**Your task:** Repeat the listing below in full, keeping every character as it is.

**** Material for this exercise

Lemma locate_loop_spec (pages : list (list A)) k x :
  pages_ok pages ->
  exists k' loc, locate_loop cmp_fun pages k x = Some (k', loc) /\
    match loc with
    | Found i => exists n a, k' = (k + n)%nat /\ page_get pages (n, i) = Some a /\ key a = key x
    | Before i => exists P1 p P2, pages = P1 ++ p :: P2 /\ k' = (k + length P1)%nat /\
                    gap x p i /\ below (key x) (concat P1) /\ above (key x) (concat P2)
    | PastEnd => below (key x) (concat pages)
    end.
Proof.
  revert k. induction pages as [|p ps IH]; intros k Hok; simpl.
  { exists k, PastEnd. split; [done|constructor]. }
  apply pages_ok_cons in Hok as (Hlen & Hp & Hps & Hab).
  destruct (page_ends p) as (a & z & l & l' & Ea & Ez & -> & Hz); [lia|]. rewrite Hz.
  cbn [mbind option_bind]. rewrite cmp_lt, cmp_gt.
  destruct (Z.ltb_spec (key x) (key a)) as [Hlt|Hge]; [|destruct (Z.ltb_spec (key z) (key x))].
  - exists k, (Before 0). split; [done|]. exists [], p, ps. simpl.
    assert (above (key x) p) as Hx by (rewrite Ea in Hp |- *; by apply above_cons_ascending).
    split_and!; [done|lia|split_and!; [lia|constructor|done]|constructor|].
    eapply above_concat; [exact Hab|exact Hz|].
    apply last_Some_elem_of in Hz. eapply Forall_forall in Hx; [|exact Hz]. simpl in Hx. lia.
  - destruct (IH (S k) Hps) as (k' & loc & -> & Hloc). exists k', loc. split; [done|].
    pose proof (below_last (key x) p z Hp Hz ltac:(done)) as Hx. destruct loc as [i|i|].
    + destruct Hloc as (n & b & -> & Hb & E). exists (S n), b. split_and!; [lia|done|done].
    + destruct Hloc as (P1 & q & P2 & -> & -> & Hg & Hb & Ha). exists (p :: P1), q, P2.
      split_and!; [done|simpl; lia|done|by apply Forall_app|done].
    + by apply Forall_app.
  - assert (above (key x) (concat ps)) as Hx' by (eapply above_concat; done).
    pose proof (scan_page_spec x p 0 Hp) as Hs. exists k, (scan_page cmp_fun x p 0).
    split; [done|]. destruct (scan_page cmp_fun x p 0) as [i|i|].
    + destruct Hs as (n & b & -> & Hb & E). exists 0%nat, b. split_and!; [lia|done|done].
    + destruct Hs as (n & -> & Hn & Hg). exists [], p, ps. simpl. split_and!; [done|lia|done|constructor|done].
    + exfalso. apply last_Some_elem_of in Hz. eapply Forall_forall in Hs; [|exact Hz]. simpl in Hs. lia.
Qed.

Lemma insert_elem_length (p : list A) pos x : length (insert_elem p pos x) = S (length p).
Proof.
  unfold insert_elem. rewrite length_app, length_take. simpl. rewrite length_drop. lia.
Qed.

Lemma insert_elem_lookup (p : list A) pos x : (pos <= length p)%nat -> insert_elem p pos x !! pos = Some x.
Proof.
  intros Hp. unfold insert_elem. rewrite lookup_app_r; rewrite length_take; [|lia].
  by replace (pos - pos `min` length p)%nat with 0%nat by lia.
Qed.

Lemma page_get_mid (P1 P2 : list (list A)) p pos :
  page_get (P1 ++ p :: P2) (length P1, pos) = p !! pos.
Proof. unfold page_get. simpl. by rewrite list_lookup_middle. Qed.

(** Inserting into one half of a page is inserting into the page. *)
Lemma insert_elem_right (p : list A) split pos x :
  (split <= pos)%nat -> take split p ++ insert_elem (drop split p) (pos - split) x = insert_elem p pos x.
Proof.
  intros H. unfold insert_elem. rewrite drop_drop. replace (split + (pos - split))%nat with pos by lia.
  rewrite app_assoc. f_equal. rewrite <- (take_drop split (take pos p)) at 1.
  rewrite take_take, Nat.min_l by done. f_equal. by rewrite skipn_firstn_comm.
Qed.

Lemma insert_elem_left (p : list A) count pos x :
  (pos <= count)%nat -> insert_elem (take count p) pos x ++ drop count p = insert_elem p pos x.
Proof.
  intros H. unfold insert_elem. rewrite take_take, Nat.min_l by done.
  rewrite <- app_assoc. f_equal. simpl. f_equal.
  rewrite <- (take_drop (count - pos) (drop pos p)), drop_drop.
  rewrite (skipn_firstn_comm pos count). f_equal. f_equal. lia.
Qed.

Lemma take_mid (P1 P2 : list (list A)) p : take (length P1) (P1 ++ p :: P2) = P1.
Proof. apply take_app_length. Qed.

Lemma drop_mid (P1 P2 : list (list A)) p : drop (S (length P1)) (P1 ++ p :: P2) = P2.
Proof. by rewrite cons_middle, app_assoc, drop_app_length' by (rewrite length_app; simpl; lia). Qed.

********

**Your solution:**
Lemma locate_loop_spec (pages : list (list A)) k x :
  pages_ok pages ->
  exists k' loc, locate_loop cmp_fun pages k x = Some (k', loc) /\
    match loc with
    | Found i => exists n a, k' = (k + n)%nat /\ page_get pages (n, i) = Some a /\ key a = key x
    | Before i => exists P1 p P2, pages = P1 ++ p :: P2 /\ k' = (k + length P1)%nat /\
                    gap x p i /\ below (key x) (concat P1) /\ above (key x) (concat P2)
    | PastEnd => below (key x) (concat pages)
    end.
Proof.
  revert k. induction pages as [|p ps IH]; intros k Hok; simpl.
  { exists k, PastEnd. split; [done|constructor]. }
  apply pages_ok_cons in Hok as (Hlen & Hp & Hps & Hab).
  destruct (page_ends p) as (a & z & l & l' & Ea & Ez & -> & Hz); [lia|]. rewrite Hz.
  cbn [mbind option_bind]. rewrite cmp_lt, cmp_gt.
  destruct (Z.ltb_spec (key x) (key a)) as [Hlt|Hge]; [|destruct (Z.ltb_spec (key z) (key x))].
  - exists k, (Before 0). split; [done|]. exists [], p, ps. simpl.
    assert (above (key x) p) as Hx by (rewrite Ea in Hp |- *; by apply above_cons_ascending).
    split_and!; [done|lia|split_and!; [lia|constructor|done]|constructor|].
    eapply above_concat; [exact Hab|exact Hz|].
    apply last_Some_elem_of in Hz. eapply Forall_forall in Hx; [|exact Hz]. simpl in Hx. lia.
  - destruct (IH (S k) Hps) as (k' & loc & -> & Hloc). exists k', loc. split; [done|].
    pose proof (below_last (key x) p z Hp Hz ltac:(done)) as Hx. destruct loc as [i|i|].
    + destruct Hloc as (n & b & -> & Hb & E). exists (S n), b. split_and!; [lia|done|done].
    + destruct Hloc as (P1 & q & P2 & -> & -> & Hg & Hb & Ha). exists (p :: P1), q, P2.
      split_and!; [done|simpl; lia|done|by apply Forall_app|done].
    + by apply Forall_app.
  - assert (above (key x) (concat ps)) as Hx' by (eapply above_concat; done).
    pose proof (scan_page_spec x p 0 Hp) as Hs. exists k, (scan_page cmp_fun x p 0).
    split; [done|]. destruct (scan_page cmp_fun x p 0) as [i|i|].
    + destruct Hs as (n & b & -> & Hb & E). exists 0%nat, b. split_and!; [lia|done|done].
    + destruct Hs as (n & -> & Hn & Hg). exists [], p, ps. simpl. split_and!; [done|lia|done|constructor|done].
    + exfalso. apply last_Some_elem_of in Hz. eapply Forall_forall in Hs; [|exact Hz]. simpl in Hs. lia.
Qed.

Lemma insert_elem_length (p : list A) pos x : length (insert_elem p pos x) = S (length p).
Proof.
  unfold insert_elem. rewrite length_app, length_take. simpl. rewrite length_drop. lia.
Qed.

Lemma insert_elem_lookup (p : list A) pos x : (pos <= length p)%nat -> insert_elem p pos x !! pos = Some x.
Proof.
  intros Hp. unfold insert_elem. rewrite lookup_app_r; rewrite length_take; [|lia].
  by replace (pos - pos `min` length p)%nat with 0%nat by lia.
Qed.

Lemma page_get_mid (P1 P2 : list (list A)) p pos :
  page_get (P1 ++ p :: P2) (length P1, pos) = p !! pos.
Proof. unfold page_get. simpl. by rewrite list_lookup_middle. Qed.

(** Inserting into one half of a page is inserting into the page. *)
Lemma insert_elem_right (p : list A) split pos x :
  (split <= pos)%nat -> take split p ++ insert_elem (drop split p) (pos - split) x = insert_elem p pos x.
Proof.
  intros H. unfold insert_elem. rewrite drop_drop. replace (split + (pos - split))%nat with pos by lia.
  rewrite app_assoc. f_equal. rewrite <- (take_drop split (take pos p)) at 1.
  rewrite take_take, Nat.min_l by done. f_equal. by rewrite skipn_firstn_comm.
Qed.

Lemma insert_elem_left (p : list A) count pos x :
  (pos <= count)%nat -> insert_elem (take count p) pos x ++ drop count p = insert_elem p pos x.
Proof.
  intros H. unfold insert_elem. rewrite take_take, Nat.min_l by done.
  rewrite <- app_assoc. f_equal. simpl. f_equal.
  rewrite <- (take_drop (count - pos) (drop pos p)), drop_drop.
  rewrite (skipn_firstn_comm pos count). f_equal. f_equal. lia.
Qed.

Lemma take_mid (P1 P2 : list (list A)) p : take (length P1) (P1 ++ p :: P2) = P1.
Proof. apply take_app_length. Qed.

Lemma drop_mid (P1 P2 : list (list A)) p : drop (S (length P1)) (P1 ++ p :: P2) = P2.
Proof. by rewrite cons_middle, app_assoc, drop_app_length' by (rewrite length_app; simpl; lia). Qed.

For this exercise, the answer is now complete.